■ Given entries ■
Lemma make_dirs_spec dirs w result k w' :
  make_dirs w dirs result = (k, w') ->
  result <= k /\ (forall d, dir_exists w d = true -> dir_exists w' d = true) /\
  (k = result -> clear_way w dirs -> Forall (fun d => d <> [] -> dir_exists w' d = true) dirs).
Proof.
  revert w result. induction dirs as [|dir dirs IH]; intros w result; cbn [make_dirs].
  { intros [= <- <-]. split_and!; [lia | done | constructor]. }
  destruct (bool_decide (dir ≠ []) && negb (dir_exists w dir)) eqn:Eb.
  - destruct (create_directory w dir) as [n w1] eqn:E. intros Hm.
    apply create_directory_spec in E as (Hn & Hnn & Hk & Hway). apply IH in Hm as (Hle & Hkeep & Hall).
    apply andb_true_iff in Eb as [_ Eb%negb_true_iff].
    destruct (Z.eqb_spec n 0) as [->|]; split_and!; auto; try lia.
    intros Hr [Hd Hclear]%Forall_cons. constructor; [|auto]. intros _. apply Hkeep, Hn; [done|].
    destruct Hd as [Hd|Hd]; [done|]. unfold dir_exists in Eb. by rewrite bool_decide_true in Eb.
  - intros Hm. apply IH in Hm as (Hle & Hkeep & Hall). split_and!; auto.
    intros Hr [_ Hclear]%Forall_cons. constructor; [|auto]. intros Hne. apply Hkeep.
    rewrite bool_decide_true in Eb by done. by apply negb_false_iff in Eb.
Qed.
Definition log_files : list bytes := [bs "d/x.log"; bs "d/x_[12:00:00] .log.gz"].

Lemma log_fs_files p : sys_stat log_fs p = Some Regular -> p ∈ log_files.
Proof.
  cbn [sys_stat whole mem_fs]. unfold mf_kind, log_fs. cbn [mf_nodes assoc].
  repeat case_decide; subst; try done; intros _; set_solver.
Qed.

Lemma open_log_returns_witness :
  times_fit noon /\ (Byte.x00 ∉ bs "d/x.log") /\
  exists k, (k <= 2)%nat /\ file_exists log_fs
    (join_path [bs "d"; compressed_file_name (bs "x") (noon name_time_format 0) (bs "log") k]) = false.
Proof.
  assert (Byte.x00 ∉ bs "d/x.log") as Hz by (apply (bool_decide_unpack _); vm_compute; reflexivity).
  split; [exact noon_fits|]. split; [exact Hz|].
  destruct (open_log_returns noon log_fs (bs "d/x.log") 0 log_files noon_fits Hz) as (k & Hk & Hf & _).
  - apply (bool_decide_unpack _). vm_compute. reflexivity.
  - exact log_fs_files.
  - exists k. split; [exact Hk | exact Hf].
Defined.
(* ===== verification/Check.v ===== *)
(** * The checks

    src/src/include/femtolog/core/check.h and src/src/core/check.cc. The macros are expanded into
    programs over a state of the surrounding code: an operand of a check is an expression that may
    change that state, and what is streamed into a check is a list of such expressions. A failed
    check ends the program in the destructor of [CheckFailureStream]. *)

From S2P Require Import Prelude.

Section checks.
(** The state of the code around a check. *)
Context {W : Type}.

(** A piece of code: it goes on with a value, the state, and what is on [std::cerr], or
    [std::terminate] has been called. *)
Inductive result (A : Type) := Normal (a : A) (w : W) (cerr : bytes) | Terminated (w : W) (cerr : bytes).
#[local] Arguments Normal {A}.
#[local] Arguments Terminated {A}.

Definition code (A : Type) : Type := W -> bytes -> result A.

Definition code_ret {A} (a : A) : code A := fun w cerr => Normal a w cerr.

Definition code_bind {A B} (f : A -> code B) (m : code A) : code B := fun w cerr =>
  match m w cerr with Normal a w' cerr' => f a w' cerr' | Terminated w' cerr' => Terminated w' cerr' end.

#[local] Instance code_mret : MRet code := @code_ret.
#[local] Instance code_mbind : MBind code := @code_bind.

(** An expression of the program. *)
Definition expr (A : Type) : Type := W -> A * W.

Definition eval {A} (e : expr A) : code A := fun w cerr => let '(a, w') := e w in Normal a w' cerr.

Definition print (text : bytes) : code unit := fun w cerr => Normal tt w (cerr ++ text).
Definition terminate : code unit := fun w cerr => Terminated w cerr.

(** [os << e1 << e2 ...]. *)
Inductive stream := Cerr | Null.

Definition put (os : stream) (text : bytes) : code unit :=
  match os with Cerr => print text | Null => mret tt end.

Fixpoint stream_all (os : stream) (items : list (expr bytes)) : code unit :=
  match items with
  | [] => mret tt
  | e :: rest => text ← eval e; put os text;; stream_all os rest
  end.

(** ** CheckFailureStream *)

Record CheckFailureStream := { type_ : bytes; file_ : bytes; line_ : bytes; condition_ : bytes }.

Definition failure_text (s : CheckFailureStream) : bytes :=
  type_ s ++ bs " failed: " ++ [ch 34] ++ condition_ s ++ [ch 34] ++ bs " at " ++ file_ s ++ bs ":" ++
  line_ s ++ [ch 10].

Definition failure_stream (s : CheckFailureStream) : code stream := print (failure_text s);; mret Cerr.

Definition destroy (s : CheckFailureStream) : code unit := terminate.

(** ** FEMTOLOG_CHECK

    The temporary lives to the end of the full expression, after what is streamed into it. *)
Definition check_impl (s : CheckFailureStream) (condition : expr bool) (message : list (expr bytes)) : code unit :=
  b ← eval condition;
  if b : bool then mret tt
  else os ← failure_stream s; stream_all os message;; destroy s.

(** ** The comparisons

    Operands of an operator and arguments of a call are evaluated from left to right here; the
    language leaves their order open. *)

(** [log_check_failure]: the temporary lives to the end of the declaration of [os]. [show] is how the
    two values are streamed, when they can be. *)
Definition log_check_failure {A B} (s : CheckFailureStream) (show : option ((A -> bytes) * (B -> bytes)))
    (lhs : A) (rhs : B) : code stream :=
  os ← (os ← failure_stream s; destroy s;; mret os);
  (match show with
   | Some (show_l, show_r) =>
     put os (bs "  expected: " ++ show_r rhs ++ [ch 10] ++ bs "    actual: " ++ show_l lhs ++ [ch 10])
   | None => put os (bs "  [value output not available for operands]" ++ [ch 10])
   end);;
  mret os.

(** The macro is a conditional expression, and what follows it is streamed into its last operand:
    [failed ? log_check_failure(...) : null_stream() << ...]. *)
Definition check_op {A B} (s : CheckFailureStream) (op : A -> B -> bool) (show : option ((A -> bytes) * (B -> bytes)))
    (val1 : expr A) (val2 : expr B) (message : list (expr bytes)) : code unit :=
  a ← eval val1; b ← eval val2;
  if negb (op a b)
  then a' ← eval val1; b' ← eval val2; log_check_failure s show a' b';; mret tt
  else stream_all Null message.

(** The debug checks are the checks, or in a release build code that is never reached. *)
Definition dcheck_impl (is_release : bool) s condition message : code unit :=
  if is_release then mret tt else check_impl s condition message.

Definition dcheck_op {A B} (is_release : bool) s (op : A -> B -> bool) show val1 val2 message : code unit :=
  if is_release then mret tt else check_op s op show val1 val2 message.

(** ** What the checks do *)

#[local] Ltac run := unfold mret, mbind, code_mret, code_mbind, code_bind, code_ret, eval, print, terminate in *.

(** The texts of a message, and the state after it. *)
Fixpoint streamed (items : list (expr bytes)) (w : W) : bytes * W :=
  match items with
  | [] => ([], w)
  | e :: rest => let '(t, w1) := e w in let '(ts, w2) := streamed rest w1 in (t ++ ts, w2)
  end.

Lemma stream_all_cerr items : forall w cerr,
  stream_all Cerr items w cerr = Normal tt (streamed items w).2 (cerr ++ (streamed items w).1).
Proof.
  induction items as [|e items IH]; intros w cerr; [run; cbn; by rewrite app_nil_r|].
  cbn [stream_all streamed]. run. cbn [put]. run. destruct (e w) as [t w1]. rewrite IH.
  destruct (streamed items w1) as [ts w2]. cbn [fst snd]. by rewrite app_assoc.
Qed.

Lemma stream_all_null items : forall w cerr,
  stream_all Null items w cerr = Normal tt (streamed items w).2 cerr.
Proof.
  induction items as [|e items IH]; intros w cerr; [done|].
  cbn [stream_all streamed]. run. cbn [put]. run. destruct (e w) as [t w1]. rewrite IH.
  by destruct (streamed items w1).
Qed.

(** C36. The checks. A check that holds costs its condition and prints nothing; one that fails prints its
    place and its message and ends the program. A comparison that fails evaluates its operands a
    second time and ends the program having printed its place and nothing else: neither the two
    values, whatever they are, nor the message reach the output - the message is evaluated, and
    thrown away, when the comparison holds. In a release build the debug checks do nothing, not even
    evaluate their operands. *)
Theorem check_outcomes {A B} s (condition : expr bool) (op : A -> B -> bool) show (val1 : expr A) (val2 : expr B)
    message w cerr :
  let '(b, w1) := condition w in
  let '(a1, w2) := val1 w in let '(b1, w3) := val2 w2 in
  let w5 := (val2 (val1 w3).2).2 in
  check_impl s condition message w cerr =
    (if b then Normal tt w1 cerr
     else Terminated (streamed message w1).2 (cerr ++ failure_text s ++ (streamed message w1).1)) /\
  check_op s op show val1 val2 message w cerr =
    (if op a1 b1 then Normal tt (streamed message w3).2 cerr else Terminated w5 (cerr ++ failure_text s)) /\
  dcheck_impl true s condition message w cerr = Normal tt w cerr /\
  dcheck_op true s op show val1 val2 message w cerr = Normal tt w cerr.
Proof.
  destruct (condition w) as [b w1] eqn:Hc, (val1 w) as [a1 w2] eqn:H1, (val2 w2) as [b1 w3] eqn:H2.
  cbv zeta. split_and!; [| |done|done].
  - unfold check_impl, failure_stream, destroy. run. rewrite Hc. destruct b; [done|].
    rewrite stream_all_cerr. by rewrite app_assoc.
  - unfold check_op. run. rewrite H1, H2. destruct (op a1 b1); cbn [negb].
    + apply stream_all_null.
    + destruct (val1 w3) as [a2 w4]. cbn [fst snd]. by destruct (val2 w4) as [b2 w5].
Qed.
End checks.
Lemma terminate_tracks out st :
  tracks n out st -> exists rest,
  terminate (n + 1) st = Some (take (Z.to_nat n) out ++ Byte.x00 :: rest) /\
  lenZ (take (Z.to_nat n) out ++ Byte.x00 :: rest) = n + 1.
Proof.
  destruct st as [mem c]. unfold tracks, terminate. cbn [fst snd]. intros (Hl & Hc & Hmin & Ht).
  destruct (Z.ltb_spec c (n + 1)) as [Hlt|Hge].
  - rewrite Z.min_r in Ht by lia.
    destruct (mem_store_front mem c _ [Byte.x00] ltac:(lia) Ht) as (rest & -> & Hr & Hp);
      [change (lenZ [_]) with 1; lia|].
    exists rest. split; [done|]. rewrite lenZ_app, lenZ_cons. change (lenZ [_]) with 1 in Hr. lia.
  - rewrite (proj2 (Z.ltb_lt _ _)) by lia. rewrite Z.min_l in Ht by lia.
    destruct (mem_store_front mem (n + 1 - 1) (take (Z.to_nat n) out) [Byte.x00]) as (rest & -> & Hr & Hp);
      [lia | by replace (n + 1 - 1) with n by lia | change (lenZ [_]) with 1; lia |].
    exists rest. split; [done|]. rewrite lenZ_app, lenZ_cons. change (lenZ [_]) with 1 in Hr. lia.
Qed.

(** *** The parts of a line *)

(** [arr] is an array of [size] characters that holds the C string [text]. *)
Definition c_array (size : Z) (text arr : bytes) : Prop :=
  lenZ arr = size /\ (Byte.x00 ∉ text) /\ exists rest, arr = text ++ Byte.x00 :: rest.

Lemma c_strlen_text text rest : Byte.x00 ∉ text -> c_strlen (text ++ Byte.x00 :: rest) = Some (length text).
Proof.
  induction text as [|c text IH]; cbn [c_strlen app]; intros Hz.
  - by rewrite decide_True.
  - apply not_elem_of_cons in Hz as [Hc Hz]. rewrite decide_False by congruence. by rewrite IH.
Qed.

Lemma c_array_text size text arr : c_array size text arr -> c_text arr = Some text.
Proof.
  intros (_ & Hz & rest & ->). unfold c_text. rewrite c_strlen_text by done. cbn [mbind option_bind].
  by rewrite take_app_length.
Qed.

Lemma c_array_nonempty size text arr :
  c_array size text arr -> nonempty arr = negb (bool_decide (text = [])).
Proof.
  intros (_ & Hz & rest & ->). destruct text as [|c text]; cbn [app nonempty].
  - by rewrite !bool_decide_true.
  - apply not_elem_of_cons in Hz as [Hc _]. by rewrite !bool_decide_false by congruence.
Qed.

(** What an entry holds. *)
Definition entry_holds (e : StackTraceEntry) (addr func name : bytes) : Prop :=
  c_array kAddressStrLength addr (address e) /\ c_array kFunctionStrLength func (function e) /\
  c_array kFileStrLength name (file e) /\ 0 <= offset e.

Lemma write_aligned_tracks out st text align :
  tracks n out st -> 0 <= align <= 2 ^ 62 -> exists st',
  write_aligned text (n + 1) align st = Some st' /\ tracks n (out ++ pad_to align text) st'.
Proof.
  intros Ht Ha. unfold write_aligned.
  destruct (write_format_tracks out st text Ht) as (mem & c & w & -> & Ht' & Hw & Heq).
  cbn [mbind option_bind]. unfold pad_to. rewrite app_assoc.
  eapply padding_tracks in Ht'; [exact Ht' | lia | apply lenZ_nonneg | done | done].
Qed.

Context (e : StackTraceEntry) (addr func name : bytes) (He : entry_holds e addr func name).

Lemma write_index_tracks out st :
  tracks n out st -> exists st', write_index e (n + 1) st = Some st' /\
  tracks n (out ++ if use_index e then pad_to kIndexAlignLength (bs "@" ++ dec (index e)) else []) st'.
Proof.
  intros Ht. unfold write_index. destruct (use_index e); [by apply write_aligned_tracks|].
  exists st. by rewrite app_nil_r.
Qed.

■ Work required ■
What should be returned is the run of lines from the first line of the material through the line containing "- destruct (create_directory", exact and inclusive, and nothing else.

■ Task output ■
Lemma make_dirs_spec dirs w result k w' :
  make_dirs w dirs result = (k, w') ->
  result <= k /\ (forall d, dir_exists w d = true -> dir_exists w' d = true) /\
  (k = result -> clear_way w dirs -> Forall (fun d => d <> [] -> dir_exists w' d = true) dirs).
Proof.
  revert w result. induction dirs as [|dir dirs IH]; intros w result; cbn [make_dirs].
  { intros [= <- <-]. split_and!; [lia | done | constructor]. }
  destruct (bool_decide (dir ≠ []) && negb (dir_exists w dir)) eqn:Eb.
  - destruct (create_directory w dir) as [n w1] eqn:E. intros Hm.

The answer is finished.